2013 has not been one of the easiest years for Ryanair due to financial warnings, fines for breaking French labour laws, customer pressure for a new and improved service and an urgent need for an improved brand image.
How quickly Ryanair changes its strategies in light of new business conditions (ie increased competition and fuel costs, currency fluctuations and a challenging European market) will determine how successful it will be in remaining the leading low-cost airline in Europe.
Revamping customer service, tapping into social media, upgrading its corporate website and diversifying its distribution all represent a very smart, albeit rather delayed, move by the airline in what is a very competitive and challenging business environment. If implemented swiftly, these changes could start to pay dividends and attract a more varied customer base, including business travellers.
What Went Wrong?
A series of profit warnings have been released by Ryanair in 2013. It all began in September when the Irish company warned investors that the target for the end of its financial year in March 2014 would probably not be met. This was soon followed by another revision of the forecast in November. Concerns stemmed from the fact that the airline is downgrading its full-year profit expectations for the financial year from €570 million to somewhere between €500- 520 million, driven by intensified price competition from both budget rivals as well as schedule operators, in addition to a weaker British pound and lower demand, leading to a fall in passenger bookings and a 2% decline in fares.

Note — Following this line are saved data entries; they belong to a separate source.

Lemma gives_start_forward {A} lower (k : Cursor -> M W A) res :
  (forall g' cur bef aft, extends g g' -> walking g' cur bef aft -> keys_of c = bef ++ aft ->
     Forall (fun x => past_lower lower x = true) bef -> Forall (fun x => past_lower lower x = false) aft -> gives (k cur) g' res) ->
  gives (let! cur := start_forward lower in k cur) g res.
Proof.
  intros Hk. unfold start_forward. destruct lower as [bd|]; cbn [past_lower] in Hk.
  - set (p := encode_key (b_values bd)) in *. eapply gives_ext; [intros w; apply bind_bind|]. destruct (inclusive bd); cbn [negb].
    + apply gives_seek. intros g' cur bef aft He Hwk Ek Hb Ha w. apply (Hk g' cur bef aft); try done.
      * eapply Forall_impl; [exact Hb|]. intros x. by rewrite key_less_klt.
      * eapply Forall_impl; [exact Ha|]. intros x. by rewrite key_less_kle.
    + apply gives_seek_past. intros g' cur bef aft He Hwk Ek Hb Ha. apply (Hk g' cur bef aft); try done.
      * eapply Forall_impl; [exact Hb|]. intros x. by rewrite orb_true_iff, key_less_klt.
      * eapply Forall_impl; [exact Ha|]. intros x [Hx ->]. rewrite orb_false_r. apply key_less_kle. by apply klt_kle.
  - intros w Hw. destruct (grove_first w g r c b fuel Hw Hr Hh Hpages) as (cur & w1 & E & Hw1). unfold bind. rewrite E.
    apply (gives_extended _ _ _ _ (one_more _ _) w1 Hw1). apply (Hk _ cur [] (keys_of c)); [apply one_more|split_and!; [done|done|left]|done|constructor|].
    by apply Forall_true.
Qed.

(** Standing on the last of [bef], or nowhere when there is none. *)
Definition at_last (g' : Grove) (cur : Cursor) (bef aft : list Bytes) : Prop :=
  match last bef with
  | Some k => exists bef', bef = bef' ++ [k] /\ walking g' cur bef' (k :: aft)
  | None => valid_ cur = false
  end.
Lemma gives_last {A} cur0 (k : Cursor -> M W A) res g0 : extends g g0 ->
  (forall g' cur, extends g0 g' -> at_last g' cur (keys_of c) [] -> gives (k cur) g' res) ->
  gives (let! cur := seek_last (mkBTree r b) cur0 in k cur) g0 res.
Proof.
  intros He Hk w Hw. destruct (extends_facts _ _ He) as (Et & Eh & Ep & _).
  destruct (grove_last w g0 r c b cur0 Hw ltac:(by rewrite Et) ltac:(by rewrite Eh)) as (cur & w1 & E & Hl). unfold bind. rewrite E. unfold at_last in Hk.
  destruct (last (keys_of c)) as [k0|].
  - destruct Hl as (bef & Ek & Hw1). apply (gives_extended _ _ _ _ (one_more _ _) w1 Hw1). apply Hk; [apply one_more|]. exists bef. split; [done|].
    split_and!; [cbn; by rewrite Et|cbn; by rewrite Ep|left].
  - destruct Hl as [Hv Hw1]. by apply Hk; [constructor| |].
Qed.
Lemma gives_prev {A} g0 cur0 bef k0 aft (k : Cursor -> M W A) res : walking g0 cur0 bef (k0 :: aft) ->
  (forall g' cur, extends g0 g' -> at_last g' cur bef (k0 :: aft) -> gives (k cur) g' res) ->
  gives (let! cur := prev fuel cur0 in k cur) g0 res.
Proof.
  intros Hwk Hk w Hw. pose proof Hwk as (Hr0 & Hf & Hm). destruct (grove_prev w g0 r c cur0 bef k0 aft fuel Hw Hr0 Hm Hf) as (cur & w1 & E & Hp).
  unfold bind. rewrite E. unfold at_last in Hk. destruct (last bef) as [k'|].
  - destruct Hp as (bef' & Ek & Hw1). apply (gives_extended _ _ _ _ (one_more _ _) w1 Hw1). apply Hk; [apply one_more|]. exists bef'. split; [done|].
    by eapply walking_new.
  - destruct Hp as [Hv Hw1]. by apply Hk; [constructor| |].
Qed.

Lemma gives_start_backward {A} upper (k : Cursor -> M W A) res :
  (forall g' cur bef aft, extends g g' -> at_last g' cur bef aft -> keys_of c = bef ++ aft ->
     Forall (fun x => past_upper upper x = false) bef -> Forall (fun x => past_upper upper x = true) aft -> gives (k cur) g' res) ->
  gives (let! cur := start_backward upper in k cur) g res.
Proof.
  intros Hk. unfold start_backward. destruct upper as [bd|]; cbn [past_upper] in Hk.
  2: { apply gives_last; [constructor|]. intros g' cur He Hl. apply (Hk g' cur (keys_of c) []); [done|done|by rewrite app_nil_r|by apply Forall_true|constructor]. }
  set (p := encode_key (b_values bd)) in *.
  assert (Hend : forall g0 cur0 bef aft, extends g g0 -> walking g0 cur0 bef aft -> keys_of c = bef ++ aft ->
     (forall g' cur, extends g g' -> at_last g' cur bef aft -> gives (k cur) g' res) ->
     gives (let! cur := (if valid_ cur0 then prev fuel cur0 else seek_last (mkBTree r b) cur0) in k cur) g0 res).
  { intros g0 cur0 bef aft He Hwk Ek Hk0 w Hw. destruct (walking_at _ _ _ _ _ Hwk Hw) as [_ Hv]. destruct aft as [|k0 aft].
    - rewrite Hv. rewrite app_nil_r in Ek. revert Hw. apply gives_last; [done|]. intros g' cur He' Hl. apply Hk0; [by eapply extends_trans|]. by rewrite <- Ek.
    - destruct Hv as [Hv _]. rewrite Hv. revert Hw. eapply gives_prev; [exact Hwk|]. intros g' cur He' Hl. apply Hk0; [by eapply extends_trans|done]. }
  eapply gives_ext; [intros w; apply bind_bind|]. destruct (inclusive bd).
  - eapply (gives_ext (let! cur := seek (mkBTree r b) fuel p cursor0 in let! cur := skip_prefix fuel fuel p cur in
                       let! cur := (if valid_ cur then prev fuel cur else seek_last (mkBTree r b) cur) in k cur)).
    { intros w. apply bind_ext. intros cur w'. apply bind_bind. }
    apply gives_seek_past. intros g0 cur0 bef aft He Hwk Ek Hb Ha. apply (Hend g0 cur0 bef aft He Hwk Ek). intros g' cur He' Hl. apply (Hk g' cur bef aft); try done.
    + eapply Forall_impl; [exact Hb|]. intros x [Hx|Hx]; [|by rewrite Hx, andb_false_r]. apply andb_false_iff. left. apply key_less_kle. by apply klt_kle.
    + eapply Forall_impl; [exact Ha|]. intros x [Hx ->]. rewrite andb_true_r. by apply key_less_klt.
  - eapply (gives_ext (let! cur := seek (mkBTree r b) fuel p cursor0 in
                       let! cur := (if valid_ cur then prev fuel cur else seek_last (mkBTree r b) cur) in k cur)).
    { intros w. by apply bind_ext. }
    apply gives_seek. intros g0 cur0 bef aft He Hwk Ek Hb Ha. apply (Hend g0 cur0 bef aft He Hwk Ek). intros g' cur He' Hl. apply (Hk g' cur bef aft); try done.
    + eapply Forall_impl; [exact Hb|]. intros x Hx. apply negb_false_iff. by apply key_less_klt.
    + eapply Forall_impl; [exact Ha|]. intros x Hx. apply negb_true_iff. by apply key_less_kle.
Qed.
End walk.

(** * The entries of a table *)

Lemma klt_sorted_nodup l : StronglySorted kle l -> NoDup l -> StronglySorted klt l.
Proof.
  induction 1 as [|x l _ IH Hx]; intros Hnd; [constructor|]. apply NoDup_cons in Hnd as [Hn Hnd]. constructor; [by apply IH|].
  apply Forall_forall. intros y Hy. rewrite Forall_forall in Hx. destruct (proj1 (kle_cases x y) (Hx y Hy)) as [->|?]; done.
Qed.
Lemma scan_entries_elem (t : TableDef) (idx : option IndexDef) (rows : gmap Bytes Row) e : e ∈ scan_entries t idx rows <-> exists k, rows !! k = Some (snd e) /\ fst e = entry_key t idx k (snd e).
Proof.
  unfold scan_entries. rewrite merge_sort_Permutation, list_elem_of_fmap. split.
  - intros ([k r] & -> & Hin). apply elem_of_map_to_list in Hin. by exists k.
  - intros (k & Hk & E). exists (k, snd e). split; [destruct e; cbn in *; by rewrite E|]. by apply elem_of_map_to_list.
Qed.
Lemma scan_entries_sorted t idx rows : esorted (scan_entries t idx rows).
Proof.
  assert (Hs : StronglySorted entry_le (scan_entries t idx rows)) by (apply StronglySorted_merge_sort; apply _).
  induction Hs as [|e l _ IH He]; constructor; [exact IH|]. eapply Forall_impl; [exact He|]. intros x. unfold entry_le. by rewrite key_less_kle.
Qed.
Lemma scan_entries_keys (t : TableDef) (idx : option IndexDef) (rows : gmap Bytes Row) (c : gmap Bytes Bytes) :
  (forall (k1 k2 : Bytes) (r1 r2 : Row), rows !! k1 = Some r1 -> rows !! k2 = Some r2 -> entry_key t idx k1 r1 = entry_key t idx k2 r2 -> k1 = k2) ->
  (forall key, is_Some (c !! key) <-> exists k r, rows !! k = Some r /\ key = entry_key t idx k r) ->
  map fst (scan_entries t idx rows) = keys_of c.
Proof.
  intros Hinj Hdom. apply keys_of_unique.
  - apply klt_sorted_nodup.
    + pose proof (scan_entries_sorted t idx rows) as Hs. induction Hs as [|e l _ IH He]; [constructor|]. cbn [map]. constructor; [exact IH|].
      by apply Forall_map.
    + unfold scan_entries. rewrite (Permutation_map fst (merge_sort_Permutation _ _)), map_map. cbn [fst].
      apply NoDup_fmap_2_strong; [|apply NoDup_map_to_list]. intros [k1 r1] [k2 r2] H1 H2 E. apply elem_of_map_to_list in H1, H2. cbn in E.
      assert (k1 = k2) as -> by (by eapply Hinj). by simplify_eq.
  - intros key. rewrite Hdom, list_elem_of_fmap. split.
    + intros (e & -> & He). apply scan_entries_elem in He as (k & Hk & E). by exists k, (snd e).
    + intros (k & r & Hk & ->). exists (entry_key t idx k r, r). split; [done|]. apply scan_entries_elem. by exists k.
Qed.

Section tables.
Context (fuel : nat) (cat : Catalog) (d : Data) (g : Grove) (Hcat : catalog_ok cat).
Context (Hrep : store_rep cat g d) (Hh : heights cat g 64) (Hpages : (g_pages g <= fuel)%nat) (Hfuel : (g_pages g * page_size <= fuel)%nat).
Context (name : string) (t : TableDef) (Hin : (name, t) ∈ tables cat).
#[local] Abbreviation rows := (rows_of d name).

Definition scan_root (idx : option IndexDef) : PageNo := match idx with Some idx => ix_root idx | None => td_root t end.
Definition known (idx : option IndexDef) : Prop := match idx with Some idx => idx ∈ td_indexes t | None => True end.

Lemma row_key k r : rows !! k = Some r -> bytes_ok k /\ good_row t r.
Proof. intros Hk. destruct (rep_ok _ _ _ (Hrep _ _ Hin) _ _ Hk) as [-> Hg]. split; [apply pk_key_bytes, Hg|done]. Qed.

(** The tree of the scan has the keys of the entries. *)
Lemma scan_tree idx : known idx -> exists c, g_trees g !! scan_root idx = Some c /\ (g_height g (scan_root idx) <= 64)%nat
  /\ map fst (scan_entries t idx rows) = keys_of c.
Proof.
  intros Hidx. destruct (Hrep _ _ Hin) as [Hr Hok Hix]. destruct idx as [idx|]; cbn [scan_root known] in *.
  - rewrite Forall_forall in Hix. destruct (Hix idx Hidx) as (c & Hc & Hof). exists c. split_and!; [done|eapply root_height; [done|done|by apply ix_root_in]|].
    pose proof (nr_indexes _ (table_resolves cat Hcat _ _ Hin)) as Hni. rewrite Forall_forall in Hni.
    apply scan_entries_keys; cbn [entry_key].
    + intros k1 k2 r1 r2 H1 H2 E. destruct (row_key _ _ H1), (row_key _ _ H2). apply index_key_inj in E as [_ ?]; try done. by apply (Hni idx).
    + intros key. split; [intros [v Hv]; by apply Hof in Hv as [_ ?]|]. intros Hk. exists []. by apply Hof.
  - eexists. split_and!; [exact Hr|eapply root_height; [done|done|apply pk_root]|]. apply scan_entries_keys; cbn [entry_key]; [done|].
    intros key. rewrite lookup_fmap. split.
    + intros [v Hv]. destruct (rows !! key) as [r|] eqn:E; [|done]. by exists key, r.
    + intros (k & r & Hk & ->). rewrite Hk. by eexists.
Qed.
Lemma orderly_same l name t0 t : orderly l -> (name, t0) ∈ l -> refs_of t = refs_of t0 -> orderly (set_table name t l).
Proof.
  intros [Hs Hn (o & Ho & Hr)] Hin Ht. split; [by apply set_table_sorted| |exists o; by rewrite (set_table_old _ _ t0)].
  assert (Hname : name = td_name t).
  { rewrite Forall_forall in Hn. specialize (Hn _ Hin). cbn in Hn. assert (td_name t = td_name t0) by (by injection Ht). congruence. }
  clear -Hn Hname. induction l as [|[m d] l IH]; cbn [set_table]; [by constructor|]. apply Forall_cons in Hn as [Hm Hn].
  destruct (String.compare name m); constructor; auto.
Qed.
Lemma orderly_drop l v name : orderly l -> referring_key (mkCatalog v l) name = None -> orderly (erase_table name l).
Proof.
  intros [Hs Hn (o & Ho & Hr)] Hk. unfold erase_table.
  assert (Hrefs : Forall (fun x : Refs => fst x = name \/ Forall (fun fk => fk_ref_table fk <> name) (snd x)) o).
  { rewrite Ho. apply Forall_map, Forall_forall. intros [n d] Hin. cbn [fst snd refs_of].
    destruct (decide (td_name d = name)) as [|Hne]; [by left|right]. apply Forall_forall. intros fk Hfk Hfn.
    unfold referring_key in Hk. cbn [tables] in Hk. apply head_None in Hk.
    rewrite Forall_forall in Hn. specialize (Hn _ Hin). cbn in Hn.
    assert (Hx : (n, fk) ∈ (concat (map (fun x : string * TableDef => if String.eqb (fst x) name then [] else
      map (fun fk => (fst x, fk)) (List.filter (fun fk => String.eqb (fk_ref_table fk) name) (td_foreign_keys (snd x)))) l))).
    { apply list_elem_of_In, in_concat. exists (map (fun fk => (n, fk)) (List.filter (fun fk => String.eqb (fk_ref_table fk) name) (td_foreign_keys d))). split.
      - apply in_map_iff. exists (n, d). split; [|by apply list_elem_of_In]. cbn [fst snd]. by destruct (String.eqb_spec n name); [congruence|].
      - apply in_map_iff. exists fk. split; [done|]. apply filter_In. split; [by apply list_elem_of_In|]. by apply String.eqb_eq. }
    rewrite Hk in Hx. by apply elem_of_nil in Hx. }
  split.
  - unfold sorted_names in *. clear -Hs. induction l as [|[m d] l IH]; [done|]. cbn [map fst List.filter] in *. apply StronglySorted_inv in Hs as [Hs Hm].
    destruct (String.eqb m name); cbn [negb map fst]; [by apply IH|]. constructor; [by apply IH|]. apply Forall_forall. intros x Hx.
    apply list_elem_of_fmap in Hx as (y & -> & Hy). apply list_elem_of_In, filter_In in Hy as [Hy _]. rewrite Forall_forall in Hm. apply Hm.
    apply list_elem_of_In. by apply in_map.
  - apply Forall_forall. intros x Hx. apply list_elem_of_In, filter_In in Hx as [Hx _]. rewrite Forall_forall in Hn. apply Hn. by apply list_elem_of_In.
  - exists (List.filter (fun x => negb (String.eqb (fst x) name)) o). split; [|by apply (refs_first_drop [] name o); [|right|]].
    clear -Ho Hn. assert (Hl : List.filter (fun x : Refs => negb (String.eqb (fst x) name)) (map (fun x => refs_of (snd x)) l)
      = map (fun x => refs_of (snd x)) (List.filter (fun x => negb (String.eqb (fst x) name)) l)).
    { clear Ho. induction Hn as [|[m d] l Hm Hn IH]; [done|]. cbn in Hm |- *. rewrite Hm. destruct (String.eqb (td_name d) name); cbn; [done|by f_equal]. }
    rewrite <- Hl. by apply filter_perm.
Qed.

The announcements caused tremors in the industry, with speculation about what is really behind these disappointing financial expectations. The financial slowdown of an operator such as Ryanair is raising questions as to whether the airline is indeed losing its attractiveness among passengers and if overcapacity has been too rushed, thus weakening its competitive advantage.
Another hindrance for the Irish player was a ruling from the French authorities in October 2013 which led to the airline being fined €9 million for breaching labour laws in the country by employing French staff using Irish labour contracts on one of its bases. The announcement further increases financial costs for the carrier and undermines its reputation as a brand and employer.
Ryanair’s main distribution tool, its own website, along with its dubious customer service, has also been a focus of attention, being regarded by many as the company’s Achilles heel, having faced continuous heavy criticism over a number of years.
The U-Turn Nobody Expected
Change is, however, imminent at Ryanair. Following customer complaints the company has taken the decision to improve its website through a major overhaul, thus making it much easier to navigate and ultimately make a booking.
Changes are also afoot with regard to its distribution strategy. The airline is specifically contemplating working with online travel agents, which it hopes will allow it to better tap into the business category.
The no-frills airline is also bringing back allocated seating, a move which it is hoped will diversify its customer base and attract more passengers, but at the same time mimicking what its rival easyJet has already been doing for almost a year.
As shocking as it may sound, Ryanair appears to be ready to experiment and perhaps curb its business model. This is an approach which does not necessarily go hand in hand with the obnoxious business style of its CEO, Michael O’Leary, who favours constant involvement of the airline in negative publicity. And yet, threatened by a rather slow next 12 months, the airline is altering its approach in an effort to still reach its target of 110 million passengers a year by 2018.
The Tale of Two Ends......
Nonetheless, the strength of Ryanair is not to be undervalued. The carrier still remains the leading budget airline in Europe and has one of the lowest costs per passenger in the region compared to players such as easyJet. It is also one of the best in the market at absorbing cost increases but at the same time being able to implement aggressive price wars.
The flexibility with which it is able to ground fleet and achieve deseasonalisation further helps to save costs when not achieving high yields and at the same time offer a better pricing structure.
Importantly, however, a market leader must continuously innovate, improve service and court passengers in an effort to retain its leadership. Failure to do so threatens its brand and ultimately its financial stability. Inability to recognise this could become a very costly and irreversible mistake.